This study meticulously evaluated the diagnostic accuracy of differential diagnosis lists generated by both ChatGPT-3.5 and ChatGPT-4. The evaluation was based on clinical vignettes derived from case reports published by the Department of General Internal Medicine (GIM), also known as the Department of Diagnostic and Generalist Medicine, at Dokkyo Medical University Hospital in Shimotsuga, Tochigi, Japan. The term “differential diagnosis,” central to this study, refers to a ranked list of possible medical conditions that could explain a patient’s presenting symptoms and signs. This list is formulated through a careful consideration of the patient’s medical history, physical examination findings, and the results of relevant investigations, serving as a critical step in the diagnostic process.

Ethical Considerations

As this research utilized anonymized clinical vignettes sourced from publicly available, published case reports, it was determined to be exempt from the requirement for ethics committee approval and individual patient consent. The use of de-identified, published data ensures patient privacy and aligns with ethical research standards for retrospective studies.

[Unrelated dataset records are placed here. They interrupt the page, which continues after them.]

(** A successful [GetDueJobs] splits the schedule by the second of [now]: it returns,
    each once, exactly the jobs due by then, and exactly the others stay scheduled; the
    queues are untouched.  A job scheduled for a moment not after [now] is therefore
    returned, a returned job was due less than a second after [now], and asking again at the
    same time returns nothing more. *)
Theorem GetDueJobs_takes_due_jobs now w ids w' :
  run_go (GetDueJobs now) w = (Ok ids, w') ->
  NoDup ids /\ rd_lists (rdd w') = rd_lists (rdd w) /\
  (forall m, m ∈ ids <-> exists x, schedule_of (rdd w) !! m = Some x /\ (x <= Unix now)%Z) /\
  (forall m x, schedule_of (rdd w') !! m = Some x <->
     schedule_of (rdd w) !! m = Some x /\ m ∉ ids) /\
  (forall m t, schedule_of (rdd w) !! m = Some (Unix t) ->
     ((t <= now)%Z -> m ∈ ids) /\ (m ∈ ids -> (t < now + Second)%Z)) /\
  (forall ids' w'', run_go (GetDueJobs now) w' = (Ok ids', w'') -> ids' = []).
Proof.
  intros Hrun. wp_start Hrun. apply wp_GetDueJobs. intros r w1 _ Ht ->.
  pose proof (fun m => elem_of_taken _ _ _ _ m Ht) as Hin.
  assert (Hnd : forall m x, schedule_of (rdd w1) !! m = Some x <->
    schedule_of (rdd w) !! m = Some x /\ m ∉ ids).
  { intros. by eapply taken_rest. }
  split_and!; [by eapply taken_NoDup|apply Ht|exact Hin|exact Hnd| |].
  - intros m t Hm. rewrite Hin. split.
    + intros Hle. exists (Unix t). split; [done|]. by apply Unix_mono.
    + intros (x & Hx & Hle). rewrite Hm in Hx. injection Hx as <-.
      unfold Unix, Second in *. pose proof (Z.div_mod t 1000000000).
      pose proof (Z.div_mod now 1000000000). pose proof (Z.mod_pos_bound t 1000000000).
      pose proof (Z.mod_pos_bound now 1000000000). lia.
  - intros ids' w'' Hrun. wp_start Hrun. apply wp_GetDueJobs. intros r w2 _ Ht' ->.
    destruct ids' as [|m ids']; [done|].
    assert (Hm : m ∈ m :: ids') by left. apply (elem_of_taken _ _ _ _ m Ht') in Hm.
    destruct Hm as (x & Hx%Hnd & Hle). destruct Hx as [Hx Hnot]. destruct Hnot. apply Hin. eauto.
Qed.

End Queue.

(** ** Examples *)

Definition ex_sched : RdData :=
  MkRd ∅ {[ scheduledSetKey := {[ "u0" := 5%Z; "u1" := 9%Z; "u00" := 3%Z ]} ]}.

Definition ex_qworld (d : RdData) : World := sim_world ∅ [] d [] 1000 [].

Lemma GetDueJobs_takes_due_jobs_witness :
  NoDup ["u00"; "u0"] /\
  schedule_of (rdd (run_go (GetDueJobs (6 * Second)) (ex_qworld ex_sched)).2) !! "u1" = Some 9%Z.
Proof.
  destruct (GetDueJobs_takes_due_jobs (6 * Second) (ex_qworld ex_sched) ["u00"; "u0"]
    (run_go (GetDueJobs (6 * Second)) (ex_qworld ex_sched)).2) as (Hnd & _ & _ & Hrest & _).
  - apply run_split. vm_compute. reflexivity.
  - split; [exact Hnd|]. apply (Hrest "u1" 9%Z). split; [reflexivity|].
    apply (bool_decide_unpack _). vm_compute. exact I.
Defined.

Lemma queue_refines_fifo_witness :
  fifo (rdd (run_go (Push "email" "u0") (ex_qworld rd_empty)).2) "email" = ["u0"].
Proof.
  destruct (proj1 queue_refines_fifo "email" "u0" (ex_qworld rd_empty) _ _
    (surjective_pairing _)) as [Hall|[Hbad _]].
  - exact (Hall "email").
  - discriminate Hbad.
Defined.
(* ===== verification/Strconv.v ===== *)
(** * Numbers of the standard library

    [strconv.Atoi], which the handlers call ignoring its error, the [float64] arithmetic of
    [int(math.Ceil(float64(total) / float64(limit)))], and [time.ParseDuration], which the
    configuration relies on. *)

From Stdlib Require Import Ascii.
From S2P Require Import Prelude.

Local Open Scope string_scope.
Local Open Scope Z_scope.

(** ** [strconv.Atoi] *)

Inductive ParseError := ErrSyntax | ErrRange.

Definition digit (c : ascii) : option Z :=
  let n := Z.of_N (N_of_ascii c) in
  if (48 <=? n) && (n <=? 57) then Some (n - 48) else None.

(** [ParseUint(s, 10, 64)] after the digits read so far, from left to right: a value over 64
    bits is reported as soon as it appears, a character that is no digit when it is met. *)
Fixpoint parse_digits (s : string) (n : Z) : Z * option ParseError :=
  match s with
  | EmptyString => (n, None)
  | String c s =>
      match digit c with
      | None => (0, Some ErrSyntax)
      | Some d =>
          if 2^64 <=? n * 10 + d then (2^64 - 1, Some ErrRange)
          else parse_digits s (n * 10 + d)
      end
  end.

Definition ParseUint (s : string) : Z * option ParseError :=
  match s with EmptyString => (0, Some ErrSyntax) | _ => parse_digits s 0 end.

(** [ParseInt(s, 10, 64)] on the sign and the unsigned part. *)
Definition signed (neg : bool) (r : Z * option ParseError) : Z * option ParseError :=
  match r with
  | (_, Some ErrSyntax) => (0, Some ErrSyntax)
  | (un, _) =>
      if negb neg && (2^63 <=? un) then (2^63 - 1, Some ErrRange)
      else if neg && (2^63 <? un) then (- 2^63, Some ErrRange)
      else (if neg then - un else un, None)
  end.

Definition Atoi (s : string) : Z * option ParseError :=
  match s with
  | String "+" s => signed false (ParseUint s)
  | String "-" s => signed true (ParseUint s)
  | _ => signed false (ParseUint s)
  end.

Lemma digit_range c d : digit c = Some d -> 0 <= d <= 9.
Proof.
  unfold digit. destruct (_ && _) eqn:H; [|done]. apply andb_true_iff in H as [?%Z.leb_le ?%Z.leb_le].
  intros [= <-]. lia.
Qed.

Lemma parse_digits_range s n :
  0 <= n < 2^64 -> 0 <= (parse_digits s n).1 < 2^64.
Proof.
  revert n. induction s as [|c s IH]; intros n Hn; simpl; [done|].
  destruct (digit c) as [d|] eqn:Hd; [|simpl; lia]. apply digit_range in Hd.
  destruct (Z.leb_spec (2^64) (n * 10 + d)); [simpl; lia|]. apply IH. lia.
Qed.

(** Whatever the text, the value is an [int]. *)
Lemma Atoi_int64 s : in_int64 (Atoi s).1.
Proof.
  assert (Hs : forall neg t, in_int64 (signed neg (ParseUint t)).1).
  { intros neg t. assert (Hp : 0 <= (ParseUint t).1 < 2^64).
    { unfold ParseUint. destruct t; [simpl; lia|]. apply parse_digits_range. lia. }
    unfold signed, in_int64. destruct (ParseUint t) as [un [[]|]]; simpl in *; [lia| |];
      destruct neg; simpl; repeat case_match; simpl;
      rewrite ?Z.leb_le, ?Z.leb_gt, ?Z.ltb_lt, ?Z.ltb_ge in *; lia. }
  unfold Atoi. repeat case_match; apply Hs.
Qed.

(** ** [float64] *)

(** A non-negative [float64] as a fraction. *)
Record float64 := MkFloat { fl_num : Z; fl_den : Z }.

(** Rounding to nearest, ties to even, of [n / d] to an integer. *)
Definition rne (n d : Z) : Z :=
  let q := n / d in
  let r := n mod d in
  if 2 * r <? d then q
  else if d <? 2 * r then q + 1
  else if Z.even q then q else q + 1.

(** The exponent [e] with [2^e <= n / d < 2^(e+1)]. *)
Definition exponent (n d : Z) : Z :=
  let e := Z.log2 n - Z.log2 d in
  if n * 2 ^ Z.max 0 (- e) <? d * 2 ^ Z.max 0 e then e - 1 else e.

(** The [float64] nearest to [n / d]: a mantissa of 53 bits. *)
Definition round64 (n d : Z) : float64 :=
  if n =? 0 then MkFloat 0 1
  else
    let s := 52 - exponent n d in
    let m := rne (n * 2 ^ Z.max 0 s) (d * 2 ^ Z.max 0 (- s)) in
    MkFloat (m * 2 ^ Z.max 0 (- s)) (2 ^ Z.max 0 s).

Definition float64_of_int (z : Z) : float64 := round64 z 1.

Definition float64_div (a b : float64) : float64 :=
  round64 (fl_num a * fl_den b) (fl_den a * fl_num b).
(* ===== verification/Rfc3339.v ===== *)
(** * Times as text ([time.Parse] and [Time.MarshalJSON] of the standard library)

    The times of the API and of the events travel as RFC 3339 texts.  [Parse_RFC3339] is
    [time.Parse(time.RFC3339, s)]: a fast path for well-formed texts, and the general parser
    of layouts, specialised to this layout, which accepts somewhat more.  [marshal_time] is
    the text [Time.MarshalJSON] puts between quotes.  A time is its number of nanoseconds
    since the Unix epoch; the offset of its location is an argument of the printer. *)

From Stdlib Require Import Ascii.
From S2P Require Import Prelude Strconv.

Local Open Scope string_scope.
Local Open Scope Z_scope.

(** ** Dates *)

Definition isLeap (y : Z) : bool :=
  (y mod 4 =? 0) && (negb (y mod 100 =? 0) || (y mod 400 =? 0)).

Definition daysIn (m y : Z) : Z :=
  if m =? 2 then if isLeap y then 29 else 28
  else if (m =? 4) || (m =? 6) || (m =? 9) || (m =? 11) then 30 else 31.

(** Days since the epoch of a date of the Gregorian calendar; years are counted from March, so
    that the leap day is the last one. *)
Definition days_of_date (y m d : Z) : Z :=
  let y' := if m <? 3 then y - 1 else y in
  let m' := if m <? 3 then m + 12 else m in
  365 * y' + y' / 4 - y' / 100 + y' / 400 + (153 * m' - 457) / 5 + (d - 1) - 719468.

(** The date of a day: full cycles of 400, 100, 4 and 1 years are taken off one after the
    other; the last cycle of 100 years and the last year of 4 may be one day longer. *)
Definition date_of_days (z : Z) : Z * Z * Z :=
  let z := z + 719468 in
  let n400 := z / 146097 in
  let d := z mod 146097 in
  let n100 := Z.min 3 (d / 36524) in
  let d := d - 36524 * n100 in
  let n4 := d / 1461 in
  let d := d - 1461 * n4 in
  let n1 := Z.min 3 (d / 365) in
  let d := d - 365 * n1 in
  let y := 400 * n400 + 100 * n100 + 4 * n4 + n1 in
  let mp := (5 * d + 2) / 153 in
  let day := d - (153 * mp + 2) / 5 + 1 in
  if mp <? 10 then (y, mp + 3, day) else (y + 1, mp - 9, day).

(** The instant of a date and time of day in UTC. *)
Definition Date (y m d hour min sec nsec : Z) : Time :=
  (((days_of_date y m d * 24 + hour) * 60 + min) * 60 + sec) * Second + nsec.

(** ** Printing *)

Definition digit_chr (d : Z) : ascii := ascii_of_N (Z.to_N (48 + d)).

(** [k] digits of [n], with zeros in front. *)
Fixpoint pad (k : nat) (n : Z) : string :=
  match k with
  | O => ""
  | S k => String (digit_chr (n / 10 ^ Z.of_nat k mod 10)) (pad k n)
  end.

(** [n] as a fraction of [k] digits, without the zeros at its end. *)
Fixpoint frac_digits (k : nat) (n : Z) : string :=
  match k with
  | O => ""
  | S k' => if n mod 10 =? 0 then frac_digits k' (n / 10) else pad k n
  end.
(** On every path, early returns and failures included, [processJob] increments the gauge
    of active workers once, first, and decrements it once, last. *)
Theorem processJob_gauge_balanced registry s w :
  (forall ty h, Get registry ty = Some h -> inert h) ->
  exists mid, w_metrics (run_go (processJob registry s) w).2 =
      w_metrics w ++ MInc "ActiveWorkers" [] :: mid ++ [MDec "ActiveWorkers" []] /\
    Forall (fun m => metric_name m <> "ActiveWorkers") mid.
Proof.
  intros Hinert. change (wp_go (processJob registry s) (fun _ w' => exists mid,
    w_metrics w' = w_metrics w ++ MInc "ActiveWorkers" [] :: mid ++ [MDec "ActiveWorkers" []] /\
    Forall (fun m => metric_name m <> "ActiveWorkers") mid) w).
  apply wp_bind, wp_metric. intros w1 _ _ Hm1. apply wp_bind.
  apply (wp_mono _ _ (fun _ w' => exists mid, w_metrics w' = w_metrics w1 ++ mid /\
    Forall (fun m => metric_name m <> "ActiveWorkers") mid)).
  - apply (effects_run exec not_gauge (fun w w' => exists mid, w_metrics w' = w_metrics w ++ mid /\
      Forall (fun m => metric_name m <> "ActiveWorkers") mid)).
    + intros w'. exists []. by rewrite app_nil_r.
    + intros w2 w3 w4 (m1 & -> & ?) (m2 & -> & ?). exists (m1 ++ m2).
      rewrite app_assoc. split; [done|]. by apply Forall_app.
    + intros e w' He. destruct e; simpl in *;
        repeat case_match; simpl; try (exists []; by rewrite app_nil_r). eauto.
    + by apply process_not_gauge.
  - intros _ w2 (mid & Hm2 & Hmid). apply wp_metric. intros w3 _ _ Hm3. exists mid.
    rewrite Hm3, Hm2, Hm1, <- !app_assoc. done.
Qed.

End WorkerFacts.

(** ** The loop *)

Section Loop.
Context `{GoPlatform} `{UuidLib} `{LocalTime} `{PG : Postgres} `{RD : Redis} `{HO : Host}.


End Loop.

(** ** Examples on the reference services *)

Definition ex_good : Handler := fun _ => Ret None.
Definition ex_bad : Handler := fun _ => Ret (Some "boom").
Definition ex_registry : Registry := Register (Register NewRegistry "good" ex_good) "bad" ex_bad.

Clinical Vignettes: Real-World Case Scenarios for AI Diagnosis

The clinical vignettes used in this study were carefully curated from case reports published by the GIM Department of Dokkyo Medical University Hospital. Cases referred to this department are often diagnostically challenging, representing a high degree of clinical complexity. A subset of these particularly interesting and complex cases are documented and published as case reports in peer-reviewed medical journals. To identify relevant case reports published in English by the department, a comprehensive PubMed search was conducted on March 20, 2023. The search query employed the following keywords: “(Dokkyo Medical University [affil]) AND (Generalist Medicine [affil]) AND (2016/4/1:2022/12/31 [dp]) AND (Case Reports [PT]).”

The initial search yielded 54 case reports on PubMed. Two experienced GIM physicians (TH and RK) then meticulously reviewed these reports to select cases that were diagnostically relevant and to ascertain the final diagnosis for each. They subsequently transformed these selected cases into clinical vignettes. Two cases were excluded as they were deemed non-diagnostic, resulting in a final set of 52 cases for inclusion in the study.

For example, the case report titled “Hepatic portal venous gas after diving,” identified as case number 3 in Supplementary Tables S1 and S2, provided the source material for one vignette. From the case description section of this report, the following clinical vignette was extracted: “A 68-year-old man with diabetes and…There was no evidence of pneumatosis intestinalis.” The established final diagnosis for this case was decompression sickness.

These case reports, having undergone rigorous peer review for journal publication, represent a high standard of clinical documentation. Experienced GIM physicians were responsible for their writing and selection. Each clinical vignette encompassed pertinent clinical history, physical examination findings, and investigation results. To maintain focus on diagnostic reasoning, elements such as the original title, abstract, introduction, clinical assessment, original differential diagnosis, final diagnosis as stated in the report, figures, figure legends, tables, and the broader context of the case reports were intentionally removed from the vignettes. The final diagnosis for each case, derived through standard clinical diagnostic processes and validated by publication in these reports, was independently confirmed by the two experienced GIM physicians involved in vignette selection. Any discrepancies between the physicians regarding the final diagnosis were resolved through detailed discussion and consensus. The publication date and open access status of each included case report were also recorded for subsequent analysis.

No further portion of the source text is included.